Your assignment » Scan the records for the string "RawPath"; copy each line where it occurs.

Top of Supplied material

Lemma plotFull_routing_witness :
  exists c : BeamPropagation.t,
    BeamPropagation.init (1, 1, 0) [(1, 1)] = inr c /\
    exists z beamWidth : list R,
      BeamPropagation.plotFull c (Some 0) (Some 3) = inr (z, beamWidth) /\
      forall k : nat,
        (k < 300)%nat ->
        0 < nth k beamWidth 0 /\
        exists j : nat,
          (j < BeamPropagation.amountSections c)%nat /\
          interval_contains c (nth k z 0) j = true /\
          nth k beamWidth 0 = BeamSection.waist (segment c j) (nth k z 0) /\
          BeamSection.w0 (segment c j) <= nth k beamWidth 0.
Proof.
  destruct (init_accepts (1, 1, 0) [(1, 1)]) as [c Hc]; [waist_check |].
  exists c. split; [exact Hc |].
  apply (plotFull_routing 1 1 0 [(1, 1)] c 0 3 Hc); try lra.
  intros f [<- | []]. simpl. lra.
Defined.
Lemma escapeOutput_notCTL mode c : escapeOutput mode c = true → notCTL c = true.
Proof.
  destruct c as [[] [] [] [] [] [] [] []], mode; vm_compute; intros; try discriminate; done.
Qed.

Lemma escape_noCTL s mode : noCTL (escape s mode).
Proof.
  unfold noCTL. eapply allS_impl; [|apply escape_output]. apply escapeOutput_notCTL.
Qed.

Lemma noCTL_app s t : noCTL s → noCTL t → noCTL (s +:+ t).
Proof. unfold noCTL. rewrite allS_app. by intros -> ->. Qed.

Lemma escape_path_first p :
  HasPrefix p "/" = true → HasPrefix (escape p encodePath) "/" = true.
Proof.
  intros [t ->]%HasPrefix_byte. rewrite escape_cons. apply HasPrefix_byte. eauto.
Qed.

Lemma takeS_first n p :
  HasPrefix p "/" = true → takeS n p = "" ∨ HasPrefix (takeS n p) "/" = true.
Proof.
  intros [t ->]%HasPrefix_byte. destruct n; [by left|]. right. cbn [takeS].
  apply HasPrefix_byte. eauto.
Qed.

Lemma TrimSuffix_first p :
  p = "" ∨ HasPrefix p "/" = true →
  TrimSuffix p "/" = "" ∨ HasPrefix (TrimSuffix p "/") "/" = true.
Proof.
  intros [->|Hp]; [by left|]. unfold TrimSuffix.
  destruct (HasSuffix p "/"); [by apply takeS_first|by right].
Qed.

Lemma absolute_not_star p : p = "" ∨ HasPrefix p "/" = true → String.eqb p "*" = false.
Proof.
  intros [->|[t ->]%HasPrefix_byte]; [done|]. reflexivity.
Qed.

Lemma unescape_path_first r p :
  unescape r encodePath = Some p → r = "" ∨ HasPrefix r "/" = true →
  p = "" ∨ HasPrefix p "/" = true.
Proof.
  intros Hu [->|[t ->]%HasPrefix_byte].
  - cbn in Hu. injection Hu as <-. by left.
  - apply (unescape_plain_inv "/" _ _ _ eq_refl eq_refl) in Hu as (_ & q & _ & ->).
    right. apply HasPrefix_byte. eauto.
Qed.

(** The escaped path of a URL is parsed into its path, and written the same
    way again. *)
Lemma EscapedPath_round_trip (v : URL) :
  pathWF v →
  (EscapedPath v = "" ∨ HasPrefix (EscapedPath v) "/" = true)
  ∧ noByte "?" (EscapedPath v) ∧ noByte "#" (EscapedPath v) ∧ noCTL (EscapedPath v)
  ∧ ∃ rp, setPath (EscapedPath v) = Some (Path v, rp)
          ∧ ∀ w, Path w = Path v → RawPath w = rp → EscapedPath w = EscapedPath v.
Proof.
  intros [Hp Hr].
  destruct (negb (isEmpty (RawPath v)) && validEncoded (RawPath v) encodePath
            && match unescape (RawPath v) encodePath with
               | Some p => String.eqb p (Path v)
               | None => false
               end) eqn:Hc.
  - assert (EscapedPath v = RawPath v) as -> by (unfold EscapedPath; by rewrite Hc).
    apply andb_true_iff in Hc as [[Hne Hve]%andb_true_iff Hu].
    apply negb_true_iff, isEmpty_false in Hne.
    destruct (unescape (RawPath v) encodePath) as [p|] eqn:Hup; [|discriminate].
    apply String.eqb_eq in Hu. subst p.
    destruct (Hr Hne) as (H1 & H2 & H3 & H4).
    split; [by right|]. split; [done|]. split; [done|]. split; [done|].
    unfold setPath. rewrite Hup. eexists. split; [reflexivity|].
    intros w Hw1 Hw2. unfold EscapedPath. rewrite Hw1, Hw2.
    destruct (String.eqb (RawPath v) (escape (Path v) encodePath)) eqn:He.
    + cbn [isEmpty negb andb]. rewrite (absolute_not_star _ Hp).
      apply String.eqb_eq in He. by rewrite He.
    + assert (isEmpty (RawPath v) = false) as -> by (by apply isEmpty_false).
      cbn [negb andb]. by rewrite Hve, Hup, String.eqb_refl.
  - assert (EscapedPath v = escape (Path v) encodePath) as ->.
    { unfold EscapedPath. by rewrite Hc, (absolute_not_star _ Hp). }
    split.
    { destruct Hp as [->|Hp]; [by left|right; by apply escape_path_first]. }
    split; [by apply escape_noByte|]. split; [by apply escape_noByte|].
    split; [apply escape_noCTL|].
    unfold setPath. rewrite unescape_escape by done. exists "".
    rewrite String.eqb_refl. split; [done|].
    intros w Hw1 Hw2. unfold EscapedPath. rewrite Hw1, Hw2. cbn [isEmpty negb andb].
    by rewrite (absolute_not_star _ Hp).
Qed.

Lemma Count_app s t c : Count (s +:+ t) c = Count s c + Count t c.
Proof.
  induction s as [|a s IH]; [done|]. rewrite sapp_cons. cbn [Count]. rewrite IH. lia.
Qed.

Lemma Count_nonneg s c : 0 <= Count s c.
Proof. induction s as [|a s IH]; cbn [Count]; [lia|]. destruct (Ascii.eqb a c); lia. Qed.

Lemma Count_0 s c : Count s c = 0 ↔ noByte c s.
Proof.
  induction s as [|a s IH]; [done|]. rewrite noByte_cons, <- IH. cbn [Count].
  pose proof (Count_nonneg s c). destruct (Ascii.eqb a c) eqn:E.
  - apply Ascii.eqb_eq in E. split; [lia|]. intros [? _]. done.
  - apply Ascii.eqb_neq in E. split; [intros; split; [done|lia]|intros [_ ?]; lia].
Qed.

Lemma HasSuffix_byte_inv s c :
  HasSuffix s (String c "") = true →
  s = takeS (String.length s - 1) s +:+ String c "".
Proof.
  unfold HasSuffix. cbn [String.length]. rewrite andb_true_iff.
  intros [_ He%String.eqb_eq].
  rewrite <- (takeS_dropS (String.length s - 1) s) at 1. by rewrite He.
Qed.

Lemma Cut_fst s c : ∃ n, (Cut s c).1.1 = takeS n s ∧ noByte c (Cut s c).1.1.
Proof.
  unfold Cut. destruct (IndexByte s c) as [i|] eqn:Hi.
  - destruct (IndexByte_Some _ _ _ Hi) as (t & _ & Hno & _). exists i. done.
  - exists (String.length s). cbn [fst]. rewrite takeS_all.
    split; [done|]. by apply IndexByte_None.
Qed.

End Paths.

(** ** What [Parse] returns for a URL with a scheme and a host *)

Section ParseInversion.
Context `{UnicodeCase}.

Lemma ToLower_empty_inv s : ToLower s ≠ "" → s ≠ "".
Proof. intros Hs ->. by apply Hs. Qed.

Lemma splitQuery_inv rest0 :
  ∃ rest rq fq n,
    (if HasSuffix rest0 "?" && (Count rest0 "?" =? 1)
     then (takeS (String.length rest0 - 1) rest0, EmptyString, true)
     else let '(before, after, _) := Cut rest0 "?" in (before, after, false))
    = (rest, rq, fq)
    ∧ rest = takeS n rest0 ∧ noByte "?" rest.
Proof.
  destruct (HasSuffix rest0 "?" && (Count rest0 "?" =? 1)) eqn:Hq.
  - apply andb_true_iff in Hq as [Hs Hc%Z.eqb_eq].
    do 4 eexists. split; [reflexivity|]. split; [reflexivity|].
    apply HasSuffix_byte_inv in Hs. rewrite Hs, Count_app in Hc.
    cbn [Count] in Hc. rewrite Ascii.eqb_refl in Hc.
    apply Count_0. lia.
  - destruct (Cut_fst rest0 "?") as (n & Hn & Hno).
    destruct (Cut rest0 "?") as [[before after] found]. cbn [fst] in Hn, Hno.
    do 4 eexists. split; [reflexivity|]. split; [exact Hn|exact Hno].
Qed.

Bottom of Supplied material
Top of Supplied material

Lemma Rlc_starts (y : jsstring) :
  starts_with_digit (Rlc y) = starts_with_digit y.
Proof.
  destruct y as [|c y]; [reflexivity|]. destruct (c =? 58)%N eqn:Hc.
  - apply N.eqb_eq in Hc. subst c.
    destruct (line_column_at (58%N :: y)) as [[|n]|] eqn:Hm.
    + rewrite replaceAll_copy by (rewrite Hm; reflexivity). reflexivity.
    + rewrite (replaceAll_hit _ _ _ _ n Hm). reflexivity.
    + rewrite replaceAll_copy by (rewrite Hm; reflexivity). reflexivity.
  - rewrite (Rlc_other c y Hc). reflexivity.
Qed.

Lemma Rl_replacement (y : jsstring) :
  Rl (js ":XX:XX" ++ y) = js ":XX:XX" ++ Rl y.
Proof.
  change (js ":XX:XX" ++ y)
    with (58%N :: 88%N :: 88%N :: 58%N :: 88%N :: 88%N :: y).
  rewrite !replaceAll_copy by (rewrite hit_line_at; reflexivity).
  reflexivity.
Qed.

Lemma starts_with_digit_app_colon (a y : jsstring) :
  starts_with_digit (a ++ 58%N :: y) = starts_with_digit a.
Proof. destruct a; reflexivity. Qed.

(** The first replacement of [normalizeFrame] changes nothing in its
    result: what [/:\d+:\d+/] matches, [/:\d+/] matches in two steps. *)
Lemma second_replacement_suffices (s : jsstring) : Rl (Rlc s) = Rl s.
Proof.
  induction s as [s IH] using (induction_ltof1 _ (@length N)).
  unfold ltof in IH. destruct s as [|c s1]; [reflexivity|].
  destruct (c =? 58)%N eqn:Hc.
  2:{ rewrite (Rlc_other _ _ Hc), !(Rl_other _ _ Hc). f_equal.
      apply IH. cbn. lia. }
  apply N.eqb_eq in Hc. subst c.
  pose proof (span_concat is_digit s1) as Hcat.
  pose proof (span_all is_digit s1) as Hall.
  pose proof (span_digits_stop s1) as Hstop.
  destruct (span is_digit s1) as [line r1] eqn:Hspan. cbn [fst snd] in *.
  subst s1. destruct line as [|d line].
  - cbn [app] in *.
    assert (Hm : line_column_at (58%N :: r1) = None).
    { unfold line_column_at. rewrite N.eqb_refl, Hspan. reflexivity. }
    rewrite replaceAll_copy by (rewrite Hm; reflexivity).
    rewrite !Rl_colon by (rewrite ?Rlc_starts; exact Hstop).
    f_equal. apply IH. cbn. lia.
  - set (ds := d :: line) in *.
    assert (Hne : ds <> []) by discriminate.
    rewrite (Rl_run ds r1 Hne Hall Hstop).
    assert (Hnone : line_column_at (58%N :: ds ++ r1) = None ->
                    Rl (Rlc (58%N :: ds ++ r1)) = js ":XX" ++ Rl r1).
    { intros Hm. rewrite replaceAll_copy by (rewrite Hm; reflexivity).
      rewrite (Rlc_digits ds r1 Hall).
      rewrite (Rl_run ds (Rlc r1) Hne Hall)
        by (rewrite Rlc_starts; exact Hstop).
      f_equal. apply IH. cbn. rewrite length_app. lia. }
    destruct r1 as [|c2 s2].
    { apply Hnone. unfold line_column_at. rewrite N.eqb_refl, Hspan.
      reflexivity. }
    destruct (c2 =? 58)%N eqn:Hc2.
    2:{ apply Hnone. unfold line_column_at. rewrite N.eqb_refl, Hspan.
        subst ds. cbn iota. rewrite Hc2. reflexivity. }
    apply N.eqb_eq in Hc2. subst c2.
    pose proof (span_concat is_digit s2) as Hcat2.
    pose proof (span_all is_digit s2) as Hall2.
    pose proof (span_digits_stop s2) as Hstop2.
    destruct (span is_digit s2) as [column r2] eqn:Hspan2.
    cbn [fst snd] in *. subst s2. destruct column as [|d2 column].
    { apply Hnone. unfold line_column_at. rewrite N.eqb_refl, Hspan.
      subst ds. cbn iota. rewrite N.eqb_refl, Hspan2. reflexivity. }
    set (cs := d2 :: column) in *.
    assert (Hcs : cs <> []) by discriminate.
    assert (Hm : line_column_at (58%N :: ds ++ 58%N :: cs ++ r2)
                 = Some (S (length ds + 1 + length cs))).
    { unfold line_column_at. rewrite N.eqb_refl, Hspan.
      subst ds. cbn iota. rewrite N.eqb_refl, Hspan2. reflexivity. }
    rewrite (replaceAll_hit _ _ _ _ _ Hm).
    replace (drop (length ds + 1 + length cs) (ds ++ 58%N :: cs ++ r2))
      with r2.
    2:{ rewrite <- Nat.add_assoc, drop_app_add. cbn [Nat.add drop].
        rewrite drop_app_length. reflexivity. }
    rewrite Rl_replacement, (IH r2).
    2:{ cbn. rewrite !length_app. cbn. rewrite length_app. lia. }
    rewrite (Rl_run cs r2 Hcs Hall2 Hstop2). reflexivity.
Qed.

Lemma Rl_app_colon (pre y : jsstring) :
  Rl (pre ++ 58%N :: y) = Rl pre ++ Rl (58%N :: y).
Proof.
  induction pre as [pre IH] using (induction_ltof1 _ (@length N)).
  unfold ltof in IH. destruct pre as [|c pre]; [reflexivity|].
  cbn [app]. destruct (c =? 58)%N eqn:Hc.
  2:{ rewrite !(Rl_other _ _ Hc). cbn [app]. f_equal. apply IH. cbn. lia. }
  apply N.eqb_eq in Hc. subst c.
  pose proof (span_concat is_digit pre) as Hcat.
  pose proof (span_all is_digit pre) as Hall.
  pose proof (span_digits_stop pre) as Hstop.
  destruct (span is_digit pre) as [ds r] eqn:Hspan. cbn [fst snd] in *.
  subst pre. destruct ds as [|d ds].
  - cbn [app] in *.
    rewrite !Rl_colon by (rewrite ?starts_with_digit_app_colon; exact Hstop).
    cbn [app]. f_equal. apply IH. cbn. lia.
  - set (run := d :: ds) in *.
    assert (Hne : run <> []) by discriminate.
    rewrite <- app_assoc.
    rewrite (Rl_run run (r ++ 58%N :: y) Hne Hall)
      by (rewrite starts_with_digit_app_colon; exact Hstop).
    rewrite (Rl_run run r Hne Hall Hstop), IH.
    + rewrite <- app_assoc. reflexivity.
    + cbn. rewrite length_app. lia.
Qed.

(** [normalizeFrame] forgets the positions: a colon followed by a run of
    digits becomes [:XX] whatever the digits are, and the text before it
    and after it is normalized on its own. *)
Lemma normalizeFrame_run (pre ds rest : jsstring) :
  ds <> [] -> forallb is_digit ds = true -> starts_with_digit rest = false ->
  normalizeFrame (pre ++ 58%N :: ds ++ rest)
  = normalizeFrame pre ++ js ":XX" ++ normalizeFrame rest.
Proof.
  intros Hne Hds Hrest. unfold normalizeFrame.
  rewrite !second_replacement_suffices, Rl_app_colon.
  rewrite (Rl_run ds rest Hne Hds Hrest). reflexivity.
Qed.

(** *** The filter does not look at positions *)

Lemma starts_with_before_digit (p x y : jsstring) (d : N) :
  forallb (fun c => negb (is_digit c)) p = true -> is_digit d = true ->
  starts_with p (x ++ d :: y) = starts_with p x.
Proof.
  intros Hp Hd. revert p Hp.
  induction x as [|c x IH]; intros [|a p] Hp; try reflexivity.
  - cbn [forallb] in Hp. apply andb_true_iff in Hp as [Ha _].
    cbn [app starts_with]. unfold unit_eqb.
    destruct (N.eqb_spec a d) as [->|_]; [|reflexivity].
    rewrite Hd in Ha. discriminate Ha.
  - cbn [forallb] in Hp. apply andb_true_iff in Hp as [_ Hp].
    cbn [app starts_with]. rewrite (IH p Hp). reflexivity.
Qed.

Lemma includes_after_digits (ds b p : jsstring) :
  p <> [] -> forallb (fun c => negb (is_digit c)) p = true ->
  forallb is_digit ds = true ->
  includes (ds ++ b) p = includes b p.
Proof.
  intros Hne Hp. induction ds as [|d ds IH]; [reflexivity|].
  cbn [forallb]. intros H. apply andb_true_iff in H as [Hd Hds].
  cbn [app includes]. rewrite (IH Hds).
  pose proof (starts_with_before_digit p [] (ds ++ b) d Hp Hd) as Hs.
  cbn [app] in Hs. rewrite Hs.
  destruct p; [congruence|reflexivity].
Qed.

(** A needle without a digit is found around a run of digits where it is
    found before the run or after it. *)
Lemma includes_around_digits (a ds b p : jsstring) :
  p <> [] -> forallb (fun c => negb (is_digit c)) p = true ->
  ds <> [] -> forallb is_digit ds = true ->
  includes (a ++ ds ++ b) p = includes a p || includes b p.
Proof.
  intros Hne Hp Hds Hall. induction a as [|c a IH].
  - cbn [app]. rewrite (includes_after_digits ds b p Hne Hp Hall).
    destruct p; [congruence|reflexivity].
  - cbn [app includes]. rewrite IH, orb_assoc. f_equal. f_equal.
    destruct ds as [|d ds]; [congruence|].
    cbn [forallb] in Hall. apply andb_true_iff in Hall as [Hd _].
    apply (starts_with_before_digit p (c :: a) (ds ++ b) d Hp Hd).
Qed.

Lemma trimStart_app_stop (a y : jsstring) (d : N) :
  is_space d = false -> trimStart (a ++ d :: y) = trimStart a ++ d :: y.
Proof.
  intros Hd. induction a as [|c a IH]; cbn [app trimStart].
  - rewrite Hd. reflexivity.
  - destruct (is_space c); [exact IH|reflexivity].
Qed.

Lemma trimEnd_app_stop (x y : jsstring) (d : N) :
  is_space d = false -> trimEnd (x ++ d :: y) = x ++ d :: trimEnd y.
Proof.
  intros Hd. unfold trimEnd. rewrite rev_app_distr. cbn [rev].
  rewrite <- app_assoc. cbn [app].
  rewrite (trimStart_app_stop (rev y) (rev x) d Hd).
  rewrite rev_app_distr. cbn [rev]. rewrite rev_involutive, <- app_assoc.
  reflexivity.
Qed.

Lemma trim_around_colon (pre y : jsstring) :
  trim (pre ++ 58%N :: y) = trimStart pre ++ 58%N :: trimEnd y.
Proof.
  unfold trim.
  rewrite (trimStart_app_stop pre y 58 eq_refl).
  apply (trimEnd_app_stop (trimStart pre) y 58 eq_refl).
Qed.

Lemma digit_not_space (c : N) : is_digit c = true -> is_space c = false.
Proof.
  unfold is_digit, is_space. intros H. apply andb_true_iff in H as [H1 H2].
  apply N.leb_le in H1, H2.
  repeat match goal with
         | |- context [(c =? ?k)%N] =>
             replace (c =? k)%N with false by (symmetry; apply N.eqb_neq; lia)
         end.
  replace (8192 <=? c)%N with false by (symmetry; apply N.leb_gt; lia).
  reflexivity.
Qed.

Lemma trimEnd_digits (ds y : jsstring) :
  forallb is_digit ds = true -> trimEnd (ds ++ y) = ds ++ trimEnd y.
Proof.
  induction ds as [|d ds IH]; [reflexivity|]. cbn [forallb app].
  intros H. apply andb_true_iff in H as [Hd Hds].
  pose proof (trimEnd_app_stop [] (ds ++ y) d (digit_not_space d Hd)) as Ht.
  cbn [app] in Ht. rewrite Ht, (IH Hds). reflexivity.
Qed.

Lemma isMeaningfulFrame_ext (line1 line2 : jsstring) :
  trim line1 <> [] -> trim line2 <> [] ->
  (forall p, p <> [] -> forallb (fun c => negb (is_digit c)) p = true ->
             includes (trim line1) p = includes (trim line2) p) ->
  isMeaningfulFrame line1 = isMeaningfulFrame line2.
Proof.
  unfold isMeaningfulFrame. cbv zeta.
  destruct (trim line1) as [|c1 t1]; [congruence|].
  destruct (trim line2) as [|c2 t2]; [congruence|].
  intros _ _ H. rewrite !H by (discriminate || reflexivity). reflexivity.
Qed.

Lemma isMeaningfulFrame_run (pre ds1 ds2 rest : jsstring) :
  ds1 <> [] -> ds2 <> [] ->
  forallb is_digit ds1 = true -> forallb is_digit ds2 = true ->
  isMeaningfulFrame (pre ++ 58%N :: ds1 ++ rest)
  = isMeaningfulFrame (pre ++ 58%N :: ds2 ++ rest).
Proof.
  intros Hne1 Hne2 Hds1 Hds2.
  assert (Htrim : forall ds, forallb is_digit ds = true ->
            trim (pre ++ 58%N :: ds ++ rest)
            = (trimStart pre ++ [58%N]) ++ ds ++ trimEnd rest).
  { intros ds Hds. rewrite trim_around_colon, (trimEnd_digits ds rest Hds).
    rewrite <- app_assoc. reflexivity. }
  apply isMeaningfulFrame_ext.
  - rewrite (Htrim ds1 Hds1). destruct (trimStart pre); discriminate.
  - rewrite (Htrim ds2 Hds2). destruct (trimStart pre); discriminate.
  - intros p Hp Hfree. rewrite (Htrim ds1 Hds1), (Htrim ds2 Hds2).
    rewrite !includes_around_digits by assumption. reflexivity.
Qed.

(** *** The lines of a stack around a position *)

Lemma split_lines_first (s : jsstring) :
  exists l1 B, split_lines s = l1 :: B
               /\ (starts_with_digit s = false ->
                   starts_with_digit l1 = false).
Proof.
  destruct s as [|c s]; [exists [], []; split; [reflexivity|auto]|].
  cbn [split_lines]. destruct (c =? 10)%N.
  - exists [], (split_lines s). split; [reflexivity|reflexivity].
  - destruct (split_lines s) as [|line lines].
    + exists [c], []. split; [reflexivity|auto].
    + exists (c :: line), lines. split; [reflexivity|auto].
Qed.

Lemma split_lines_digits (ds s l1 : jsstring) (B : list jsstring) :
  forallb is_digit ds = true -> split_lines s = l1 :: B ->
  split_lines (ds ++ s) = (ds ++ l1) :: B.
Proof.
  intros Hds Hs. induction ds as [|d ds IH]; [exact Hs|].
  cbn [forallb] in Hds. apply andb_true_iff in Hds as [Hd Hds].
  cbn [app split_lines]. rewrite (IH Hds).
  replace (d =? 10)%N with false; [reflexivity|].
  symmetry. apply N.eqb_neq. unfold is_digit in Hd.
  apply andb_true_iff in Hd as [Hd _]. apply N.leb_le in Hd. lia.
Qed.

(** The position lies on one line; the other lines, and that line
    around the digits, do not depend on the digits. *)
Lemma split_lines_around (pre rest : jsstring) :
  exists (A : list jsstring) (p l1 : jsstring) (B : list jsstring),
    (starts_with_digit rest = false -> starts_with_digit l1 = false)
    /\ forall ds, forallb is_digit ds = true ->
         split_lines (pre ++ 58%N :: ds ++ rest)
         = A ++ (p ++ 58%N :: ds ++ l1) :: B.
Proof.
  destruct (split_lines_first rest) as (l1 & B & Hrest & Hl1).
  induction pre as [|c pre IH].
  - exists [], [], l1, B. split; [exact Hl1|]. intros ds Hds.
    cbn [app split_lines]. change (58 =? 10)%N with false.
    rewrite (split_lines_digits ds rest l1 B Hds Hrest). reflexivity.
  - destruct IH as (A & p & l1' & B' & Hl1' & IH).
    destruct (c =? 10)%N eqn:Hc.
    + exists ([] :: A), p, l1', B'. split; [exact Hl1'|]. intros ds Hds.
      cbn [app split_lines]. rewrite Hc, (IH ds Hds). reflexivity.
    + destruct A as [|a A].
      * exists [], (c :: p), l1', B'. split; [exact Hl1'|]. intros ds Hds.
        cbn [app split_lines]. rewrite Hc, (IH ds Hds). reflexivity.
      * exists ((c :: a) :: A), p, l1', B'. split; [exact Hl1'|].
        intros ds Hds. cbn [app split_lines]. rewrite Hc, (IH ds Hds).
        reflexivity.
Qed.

Bottom of Supplied material
Top of Supplied material

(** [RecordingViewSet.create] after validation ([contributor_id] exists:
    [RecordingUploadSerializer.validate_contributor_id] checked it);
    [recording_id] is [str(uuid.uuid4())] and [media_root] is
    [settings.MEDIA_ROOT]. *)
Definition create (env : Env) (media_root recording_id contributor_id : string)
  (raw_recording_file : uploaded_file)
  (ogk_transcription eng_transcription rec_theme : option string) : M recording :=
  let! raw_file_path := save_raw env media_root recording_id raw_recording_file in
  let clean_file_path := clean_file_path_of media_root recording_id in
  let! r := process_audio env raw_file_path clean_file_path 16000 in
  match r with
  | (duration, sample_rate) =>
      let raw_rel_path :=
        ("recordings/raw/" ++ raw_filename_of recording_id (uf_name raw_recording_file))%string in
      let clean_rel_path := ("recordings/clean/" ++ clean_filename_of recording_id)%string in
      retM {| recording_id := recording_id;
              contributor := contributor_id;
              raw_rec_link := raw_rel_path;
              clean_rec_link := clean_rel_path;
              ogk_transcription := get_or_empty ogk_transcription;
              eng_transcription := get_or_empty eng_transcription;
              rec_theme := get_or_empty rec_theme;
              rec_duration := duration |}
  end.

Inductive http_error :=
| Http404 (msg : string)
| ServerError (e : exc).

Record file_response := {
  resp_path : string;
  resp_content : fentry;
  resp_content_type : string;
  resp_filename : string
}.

Bottom of Supplied material

Reply to the exercise »
          ∧ ∀ w, Path w = Path v → RawPath w = rp → EscapedPath w = EscapedPath v.
  destruct (negb (isEmpty (RawPath v)) && validEncoded (RawPath v) encodePath
            && match unescape (RawPath v) encodePath with
  - assert (EscapedPath v = RawPath v) as -> by (unfold EscapedPath; by rewrite Hc).
    destruct (unescape (RawPath v) encodePath) as [p|] eqn:Hup; [|discriminate].
    destruct (String.eqb (RawPath v) (escape (Path v) encodePath)) eqn:He.
    + assert (isEmpty (RawPath v) = false) as -> by (by apply isEmpty_false).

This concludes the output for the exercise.